Crecen cipreses agnósticos, de alargadísima sombra, a lo ancho y largo del Paseo de la Castellana. Madrid es un caos de disputados votos lanzados al aire por el señorito Iván. Y la Régula y Paco El Bajo okupan los bajos de la Biblioteca Nacional en espera del Desahucio Final. Madrid se Delibesiza por Centenario. Rebosante capital de la España vaciada a penaltis. Madrid es Valladolid, pero con los libros de tapa dura que lee y relee, en Sol, el Oso sin su madroño. Hoy, aquí, cada barrio confinado se llama Urueña.

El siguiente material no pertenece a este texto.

(** X25. A report is the sections of the run in their fixed order.
    When [validate_case] gets to its report, the errors it prints are
    those of the raw scan of the text, then those of the schema check, of
    the map check, of the suspect check, of the evidence check, of the
    trigger check and of the asset check, and the warnings are those of
    the schema, map, suspect, evidence, trigger and narrative checks;
    the raw scan and the asset check add no warning and the narrative
    check adds no error.  The later checks are run with the room ids of
    the map, the ids of the suspects and the killer id of the solution. *)
Theorem report_is_the_sections_in_order (set_order : list string -> list string)
    (path_exists : string -> bool) (json_dumps : value -> string)
    (raw_text : string) (data : value) (r : Result) :
  validate_case set_order path_exists json_dumps raw_text data = Some r ->
  errors r
  = errors (emitted (check_duplicate_keys_raw raw_text))
    ++ errors (emitted (check_schema data))
    ++ errors (emitted (check_map set_order data))
    ++ errors (emitted (check_suspects_and_solution data (map fst (room_entries data))))
    ++ errors (emitted (check_evidence_ids set_order data (map fst (room_entries data))
                          (map id_of (suspects_of data)) (solution_role data Killer)))
    ++ errors (emitted (check_secret_triggers data (map fst (room_entries data))))
    ++ errors (emitted (check_assets path_exists data project_root))
  /\
  warnings r
  = warnings (emitted (check_schema data))
    ++ warnings (emitted (check_map set_order data))
    ++ warnings (emitted (check_suspects_and_solution data (map fst (room_entries data))))
    ++ warnings (emitted (check_evidence_ids set_order data (map fst (room_entries data))
                            (map id_of (suspects_of data)) (solution_role data Killer)))
    ++ warnings (emitted (check_secret_triggers data (map fst (room_entries data))))
    ++ warnings (emitted (check_narrative_consistency json_dumps data)).
Proof.
  unfold validate_case.
  destruct (outcome (verifier_run set_order path_exists json_dumps raw_text data))
    as [e|[]] eqn:H; [discriminate|].
  intros Hr. injection Hr as <-. unfold run_on. rewrite plus_empty_l.
  unfold verifier_run, run_checks in *.
  pose proof (check_duplicate_keys_raw_returns raw_text) as H0.
  rewrite (outcome_bind_eq _ _ tt H0) in H.
  rewrite (errors_bind_inr _ _ tt H0), (warnings_bind_inr _ _ tt H0).
  rewrite check_duplicate_keys_raw_warnings. cbn [app].
  apply outcome_bind_inr in H as ([] & H1 & H).
  rewrite (errors_bind_inr _ _ tt H1), (warnings_bind_inr _ _ tt H1).
  apply outcome_bind_inr in H as ([rooms adj] & H2 & H).
  rewrite (errors_bind_inr _ _ _ H2), (warnings_bind_inr _ _ _ H2).
  assert (Hrooms : rooms = map fst (room_entries data)).
  { destruct (check_map_parts set_order data _ H2)
      as [(_ & Hv & Hent & _)|(_ & adj' & Hv & _)]; injection Hv as -> ->;
      [now rewrite Hent|reflexivity]. }
  subst rooms. cbv zeta in *. cbn [fst] in *.
  apply outcome_bind_inr in H as ([[[ids k] a] w] & H3 & H).
  rewrite (errors_bind_inr _ _ _ H3), (warnings_bind_inr _ _ _ H3).
  pose proof (check_suspects_and_solution_shape data _ _ H3) as Hshape.
  rewrite (check_suspects_and_solution_run data _ Hshape) in H3.
  cbn [outcome snd] in H3. injection H3 as <- <- <- <-.
  apply outcome_bind_inr in H as ([] & H4 & H).
  rewrite (errors_bind_inr _ _ tt H4), (warnings_bind_inr _ _ tt H4).
  apply outcome_bind_inr in H as ([] & H5 & H).
  rewrite (errors_bind_inr _ _ tt H5), (warnings_bind_inr _ _ tt H5).
  apply outcome_bind_inr in H as ([] & H6 & H).
  rewrite (errors_bind_inr _ _ tt H6), (warnings_bind_inr _ _ tt H6).
  destruct (check_assets_errors path_exists data project_root H6) as (Hw6 & _).
  rewrite Hw6, check_narrative_consistency_errors. cbn [app].
  now rewrite app_nil_r.
Qed.

Lemma report_is_the_sections_in_order_witness :
  validate_case (fun l => l) (fun _ => false) (fun _ => "{}") "a: 1"
    (hall_case named_victim)
  = Some (mkResult [ResourceNotFound VictimAvatar (VStr "/v1.png")
                      "/home/henry/Coding/Node/SherbotV2/public/v1.png"] []) /\
  errors (mkResult [ResourceNotFound VictimAvatar (VStr "/v1.png")
                      "/home/henry/Coding/Node/SherbotV2/public/v1.png"] [])
  = errors (emitted (check_duplicate_keys_raw "a: 1"))
    ++ errors (emitted (check_schema (hall_case named_victim)))
    ++ errors (emitted (check_map (fun l => l) (hall_case named_victim)))
    ++ errors (emitted (check_suspects_and_solution (hall_case named_victim)
                          (map fst (room_entries (hall_case named_victim)))))
    ++ errors (emitted (check_evidence_ids (fun l => l) (hall_case named_victim)
                          (map fst (room_entries (hall_case named_victim)))
                          (map id_of (suspects_of (hall_case named_victim)))
                          (solution_role (hall_case named_victim) Killer)))
    ++ errors (emitted (check_secret_triggers (hall_case named_victim)
                          (map fst (room_entries (hall_case named_victim)))))
    ++ errors (emitted (check_assets (fun _ => false) (hall_case named_victim)
                          project_root))
  /\
  warnings (mkResult [ResourceNotFound VictimAvatar (VStr "/v1.png")
                        "/home/henry/Coding/Node/SherbotV2/public/v1.png"] [])
  = warnings (emitted (check_schema (hall_case named_victim)))
    ++ warnings (emitted (check_map (fun l => l) (hall_case named_victim)))
    ++ warnings (emitted (check_suspects_and_solution (hall_case named_victim)
                            (map fst (room_entries (hall_case named_victim)))))
    ++ warnings (emitted (check_evidence_ids (fun l => l) (hall_case named_victim)
                            (map fst (room_entries (hall_case named_victim)))
                            (map id_of (suspects_of (hall_case named_victim)))
                            (solution_role (hall_case named_victim) Killer)))
    ++ warnings (emitted (check_secret_triggers (hall_case named_victim)
                            (map fst (room_entries (hall_case named_victim)))))
    ++ warnings (emitted (check_narrative_consistency (fun _ => "{}")
                            (hall_case named_victim))).
Proof.
  split; [reflexivity|].
  exact (report_is_the_sections_in_order (fun l => l) (fun _ => false) (fun _ => "{}")
           "a: 1" (hall_case named_victim) _ eq_refl).
Defined.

Puntual como un reloj de arena desenchufado, aterrizo a las once de la mañana, o’clock, en el portón acristalado de la BNE y lo hago con mi reserva previa bajo el brazo. Todo para toparme, de sopetón, con una de esas expos que perduran en la retina horas después de haber sido visitadas. Y algo así no ocurre todos los días, desde luego. Delibes. Sin más que añadir. Tal es el título de la muestra por el centenario del escritor. Pocas veces un apellido dirá tanto con tan poco. E invitará a seguir leyendo.
En Delibes, la expo, hay fotografías, cartas, dedicatorias y vídeos de una familia numerosa que siente una pasión desmedida por el legado de su progenitor, aquel doctor en Derecho y catedrático de Historia del Comercio que currelaba como director de El Norte de Castilla y obtuvo, gracias a alguna de sus novelas, el Premio Nadal (1948), el de la Crítica (1953), el Príncipe de Asturias (1982), el Nacional (1991) y el Cervantes (1993), entre otros. Por no hablar de su labor como académico o la cantidad de ocasiones en que formó parte de la baraja de nominadísimos al Nobel, aunque sin fortuna.


“Su discurso de entrada en la Academia, leído en 1975, da la razón a un Miguel Delibes visionario y protoecologista”
En Delibes hay un cuadro al óleo, el de su amada esposa, Ángeles de Castro, el mismo retrato de Eduardo García Benito que dio título a su novela Señora de rojo sobre fondo gris y que el autor de Los santos inocentes tuvo siempre tras su mesa de trabajo. Una mesa de madera robusta, quizá de roble, que mide siete palmos de ancho y tres de fondo y también forma parte, con quemaduras de cigarrillos incluidas, de la muestra.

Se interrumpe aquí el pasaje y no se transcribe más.